Money & Company

Tracking the market and economic trends
that shape your finances.

« Previous Post | Money & Company Home | Next Post »

Sale prices of existing homes fall in eight of 10 metro markets in third quarter [Updated]

November 10, 2009 |  9:26 am

Whole lotta houses for sale
Prices of existing homes fell in 80% of the nation’s metro markets in the third quarter as distressed sales -- foreclosures and short sales -- accounted for nearly a third of all deals, a national group said this morning.

The national median sale price for an existing single-family home was $177,900, an 11.2% drop from the same period a year earlier, according to the National Assn. of Realtors in Washington. Distressed sales continued to weigh on prices despite a popular tax credit fueling the volume of deals.

Last week President Obama signed an extension of the $8,000 credit for first-time buyers and added a $6,500 extension of the tax break for those homeowners looking to trade up.

During the third quarter, 123 of 153 metropolitan areas reported lower median sale prices for existing single-family homes in comparison with the third quarter of 2008, while 30 areas had price gains.

Lawrence Yun, chief economist of the Realtors group, said shrinking inventories of homes had helped to moderate price declines this year, but many economists worry that another wave of foreclosures could hit the market and again push prices down.

Median prices ranged from $61,400 in the Saginaw-Saginaw Township North area of Michigan to $566,000 in the San Jose-Sunnyvale-Santa Clara area of California. No. 2 was San Francisco-Oakland-Fremont at $538,100, followed by the Anaheim-Santa Ana-Irvine area at $498,800.

[Update] The median home price in the Los Angeles-Long Beach-Santa Ana metro area fell 11.5% to $345,600 in the third quarter.
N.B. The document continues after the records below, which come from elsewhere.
(** ** Vocabulary of the statements *)

(** The record a status message leaves under the handle. *)
Definition merged (data : JsObject) (now : Z) (tablet : TabletInfo)
  : TabletInfo :=
  mkTablet (id tablet) (name tablet) (ip tablet) (status tablet)
           (js_or (prop data "currentUrl") (currentUrl tablet))
           now
           (js_or (prop data "uptime") (uptime tablet))
           (js_or (prop data "stats") (stats tablet)).

(** The record a disconnect hands to the database and to the observers. *)
Definition final_record (now : Z) (tablet : TabletInfo) : TabletInfo :=
  with_lastSeen now (with_status offline tablet).

(** [new Date(tablet.lastSeen) < fiveMinutesAgo] *)
Definition stale (fiveMinutesAgo : Z) (tablet : TabletInfo) : bool :=
  lastSeen tablet <? fiveMinutesAgo.

(** What one iteration of the loop leaves of the map. *)
Definition evict (fiveMinutesAgo : Z) (m : JsMap.t TabletInfo)
           (e : string * TabletInfo) : JsMap.t TabletInfo :=
  if stale fiveMinutesAgo (snd e) then JsMap.delete (fst e) m else m.

(** What one iteration of the loop logs and asks of the database. *)
Definition evict_effects (fiveMinutesAgo : Z) (e : string * TabletInfo)
  : list Effect :=
  if stale fiveMinutesAgo (snd e) then
    [ConsoleLog "🧹 Limpiando tablet inactiva: ${tablet.name}" [name (snd e)];
     DbUpdateTablet (with_status offline (snd e))]
  else [].

(** Between two handlers, [activeTablets] holds one record per connection
    and every record in it is online. *)
Definition registry_ok (w : World) : Prop :=
  JsMap.wf (activeTablets w) /\
  forall k t, In (k, t) (activeTablets w) -> status t = online.

(** No record of [activeTablets] has [logicalId] as its [id]. *)
Definition no_active_binding (logicalId : JsVal) (w : World) : Prop :=
  forall k t, In (k, t) (activeTablets w) -> strict_eq (id t) logicalId = false.

(** ** Example states *)

Definition lobby : Socket := mkSocket "s1AbCdEfGhIjKl" "10.0.0.5".
Definition hall : Socket := mkSocket "s2MnOpQrStUvWx" "10.0.0.6".
Definition dashboard : Socket := mkSocket "o1dashboard" "10.0.0.9".

(** The lobby tablet connects and registers as ["A"] at instant 0; a dashboard
    is connected too. *)
Definition lobby_world : World :=
  exec (handler (TabletRegister lobby
                   (JObj [("tabletId", JStr "A"); ("name", JStr "Lobby");
                          ("currentUrl", JStr "http://a")])) 0)
    (exec (handler (Connection dashboard) 0)
       (exec (handler (Connection lobby) 0) initial)).

(** The lobby and the hall tablets both register at instant 0; only the hall
    tablet reports again, at 299 s. *)
Definition two_tablets : World :=
  exec (handler (TabletStatus hall (JObj [("uptime", JStr "00:04:59")]))
                299000)
    (exec (handler (TabletRegister hall (JObj [("tabletId", JStr "B")])) 0)
       (exec (handler (Connection hall) 0) lobby_world)).

(** A pool that is down. *)
Definition refusing_pool : Database.Pool :=
  fun _ => Database.Rejected (Database.mkError "connect ECONNREFUSED 127.0.0.1:5432").

Definition accepting_pool : Database.Pool :=
  fun _ => Database.Fulfilled tt.

(** ** Runs of the server under socket.io's discipline *)

(** The record that ['tablet-register'] builds from a connection and a
    payload. *)
Definition registered (socket : Socket) (data : JsObject) (now : Z)
  : TabletInfo :=
  {| id := js_or (prop data "tabletId") (JStr (socket_id socket));
     name := js_or (prop data "name")
                   (JStr (String.append "Tablet-"
                                        (substring 0 8 (socket_id socket))));
     ip := js_or (prop data "ip") (JStr (handshake_address socket));
     status := online;
     currentUrl := js_or (prop data "currentUrl") (JStr "");
     lastSeen := now;
     uptime := js_or (prop data "uptime") (JStr "00:00:00");
     stats := js_or (prop data "stats") (JObj []) |}.

(** What socket.io guarantees of the events it delivers: a new connection
    has a fresh, non-empty id; a message or a close comes from a connection
    that is open, since the handlers are installed per connection. *)
Definition admissible (w : World) (e : Event) : Prop :=
  match e with
  | Connection socket =>
      socket_id socket <> "" /\ JsMap.get (socket_id socket) (sockets w) = None
  | TabletRegister socket _ | TabletStatus socket _ | SendCommand socket _
  | CommandExecuted socket _ | Closed socket =>
      JsMap.get (socket_id socket) (sockets w) = Some socket
  | _ => True
  end.

(** [live clock w]: the server is in state [w] after a run of admissible
    events whose instants never go back; [clock] is the instant of the last
    one. *)
Inductive live : Z -> World -> Prop :=
| live_initial clock : live clock initial
| live_step clock w e now :
    live clock w -> admissible w e -> clock <= now ->
    live now (exec (handler e now) w).

(** What holds of the two maps in a live state. *)
Definition connections_ok (clock : Z) (w : World) : Prop :=
  JsMap.wf (sockets w)
  /\ (forall k s, In (k, s) (sockets w) -> socket_id s = k /\ k <> "")
  /\ (forall k t, In (k, t) (activeTablets w) ->
        In k (JsMap.keys (sockets w))
        /\ truthy (id t) = true
        /\ truthy (name t) = true
        /\ lastSeen t <= clock).

(** The events that read the registry without writing it. *)
Definition read_only (e : Event) : bool :=
  match e with
  | TabletRegister _ _ | TabletStatus _ _ | Closed _ | Sweep => false
  | _ => true
  end.

(** The events that can change which handles are bound. *)
Definition rebinds (e : Event) : bool :=
  match e with
  | TabletRegister _ _ | Closed _ | Sweep => true
  | _ => false
  end.

(** The record with [id] [logicalId] that a scan of [activeTablets] in
    iteration order meets first, with its handle. *)
Definition first_binding (logicalId : JsVal) (w : World)
  : option (string * TabletInfo) :=
  find (fun e => strict_eq (id (snd e)) logicalId)
       (JsMap.entries (activeTablets w)).

(** Unfolding the handler monad. *)
Ltac unfold_M :=
  unfold bind, ret, do, get_world, read, activeTablets_get, activeTablets_set,
    activeTablets_delete, assign; cbn [fields].
Ltac unfold_M_in H :=
  unfold bind, ret, do, get_world, read, activeTablets_get, activeTablets_set,
    activeTablets_delete, assign in H; cbn [fields] in H.
Ltac unfold_first_bind := unfold bind at 1.

(** The events that take records out of the registry on their own. *)
Definition takes_offline (e : Event) : bool :=
  match e with
  | Closed _ | Sweep => true
  | _ => false
  end.

(** ** database-postgres.js: the other methods of [Database] *)

(** [{...o, k: v}]: a copy of [o] in which [k] is [v]; an own key keeps its
    place, a new one goes last. *)
Fixpoint with_prop (o : JsObject) (k : string) (v : JsVal) : JsObject :=
  match o with
  | [] => [(k, v)]
  | (k', v') :: rest =>
      if String.eqb k' k then (k', v) :: rest else (k', v') :: with_prop rest k v
  end.

(** The UTC day of an instant, which is what
    [new Date(t).toISOString().split('T')[0]] denotes. *)
Definition utc_day (t : Z) : Z := t / 86400000.

Module DatabaseMethods.

(** The column that [updateDailyStats] interpolates into its statement:
    one of the three of [columnMap], or the text of a member that the
    object literal inherits from [Object.prototype]. *)
Inductive Column : Type :=
| Named (column : string)
| Inherited (member : string).

(** The statements of the class, with their parameters.  The DDL of
    [initTables] is named by the table or index it creates. *)
Inductive Statement : Type :=
| CreateTable (table : string)
| CreateIndex (index : string)
| SelectAllTablets
| SelectTablet (tabletId : JsVal)
| UpdateCommandResult (success response tabletId command : JsVal)
| SelectLogsOf (tabletId limit : JsVal)
| SelectLogs (limit : JsVal)
| InsertActivity (tabletId level message metadata : JsVal)
| SelectStats
| InsertDailyStats (tabletId : JsVal) (today : Z)
| UpdateDailyStats (column : Column) (increment tabletId : JsVal) (today : Z)
| DeleteCommandLogs (before : Z)
| DeleteActivityLogs (before : Z)
| DeleteDailyStats (beforeDay : Z)
| SelectNow
| SelectDatabaseInfo.

(** What a method asks of its surroundings and may fail. *)
Inductive Request : Type :=
| PoolQuery (s : Statement)        (* this.pool.query(...) *)
| PoolConnect                      (* this.pool.connect() *)
| ClientQuery (s : Statement)      (* client.query(...) *)
| PoolEnd                          (* this.pool.end() *)
| Call (arg : JsVal).              (* callback(arg) *)

(** What a method does, in program order. *)
Inductive Step : Type :=
| Asked (r : Request)
| Released                         (* client.release() *)
| Logged (line : string) (args : list JsVal)
                                   (* console.log *)
| Errored (args : list string).    (* console.error *)

Definition Rows : Type := list JsObject.

(** The surroundings: how a request is answered, which may depend on all
    that happened before.  A query answers with its rows; the other requests
    answer with no row. *)
Definition Env : Type := list Step -> Request -> Database.Settled Rows.

(** An [async] method: from the surroundings and the steps so far, how its
    promise settles and the steps extended. *)
Definition Async (A : Type) : Type :=
  Env -> list Step -> Database.Settled A * list Step.

Definition ret {A} (a : A) : Async A :=
  fun _ h => (Database.Fulfilled a, h).

Definition bind {A B} (m : Async A) (k : A -> Async B) : Async B :=
  fun env h =>
    match m env h with
    | (Database.Fulfilled a, h1) => k a env h1
    | (Database.Rejected e, h1) => (Database.Rejected e, h1)
    end.

Declare Scope async_scope.
Notation "x <- m ;; k" := (bind m (fun x => k))
  (at level 61, m at next level, right associativity) : async_scope.
Notation "m ;; k" := (bind m (fun _ => k))
  (at level 61, right associativity) : async_scope.
Local Open Scope async_scope.

(** [await request] *)
Definition ask (r : Request) : Async Rows :=
  fun env h => (env h r, h ++ [Asked r]).

Definition tell (s : Step) : Async unit :=
  fun _ h => (Database.Fulfilled tt, h ++ [s]).

Definition throw {A} (e : Database.JsError) : Async A :=
  fun _ h => (Database.Rejected e, h).

(** [try { body } catch (err) { handler(err) }] *)
Definition try_catch {A} (body : Async A)
           (handler : Database.JsError -> Async A) : Async A :=
  fun env h =>
    match body env h with
    | (Database.Fulfilled a, h1) => (Database.Fulfilled a, h1)
    | (Database.Rejected err, h1) => handler err env h1
    end.

(** The one-character string that holds a double quote. *)
Definition dquote : string := String (Ascii.ascii_of_nat 34) EmptyString.

(** A run of [await client.query(...)] statements, one after the other. *)
Fixpoint client_queries (statements : list Statement) : Async unit :=
  match statements with
  | [] => ret tt
  | s :: rest => ask (ClientQuery s) ;; client_queries rest
  end.

(** The tables and indexes of [initTables], in the order of the source. *)
Definition schema : list Statement :=
  [CreateTable "tablets";
   CreateTable "command_logs";
   CreateTable "daily_stats";
   CreateTable "activity_logs";
   CreateIndex "idx_tablets_status";
   CreateIndex "idx_command_logs_tablet";
   CreateIndex "idx_command_logs_timestamp";
   CreateIndex "idx_daily_stats_date";
   CreateIndex "idx_activity_logs_timestamp"].

Definition initTables : Async unit :=
  try_catch
    (client_queries schema ;;
     tell (Logged "✅ Tablas PostgreSQL inicializadas correctamente" []))
    (fun err => tell (Errored ["❌ Error creando tablas:";
                               Database.message err])).

Definition initConnection : Async unit :=
  try_catch
    (ask PoolConnect ;;
     tell (Logged "✅ Conectado a PostgreSQL - Base: kiosk" []) ;;
     initTables ;;
     tell Released)
    (fun err =>
       tell (Errored ["❌ Error conectando a PostgreSQL:";
                      Database.message err]) ;;
       tell (Errored ["💡 Asegúrate de que:"]) ;;
       tell (Errored ["   1. PostgreSQL esté ejecutándose"]) ;;
       tell (Errored [String.append "   2. La base "
                        (String.append dquote
                           (String.append "kiosk"
                              (String.append dquote " exista")))]) ;;
       tell (Errored ["   3. Las credenciales sean correctas"])).

(** [{...row, stats: row.stats || {}}] *)
Definition with_stats_default (row : JsObject) : JsObject :=
  with_prop row "stats" (js_or (prop row "stats") (JObj [])).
And in case you were interested in sales volume, the Realtors group also reported today that total existing-home sales, including single-family and condo, increased 11.4% in the third quarter to a seasonally adjusted annual rate of 5.3 million units from 4.76 million units in the second quarter, and are now 5.9% above the 5.01 million-unit pace in the third quarter of 2008.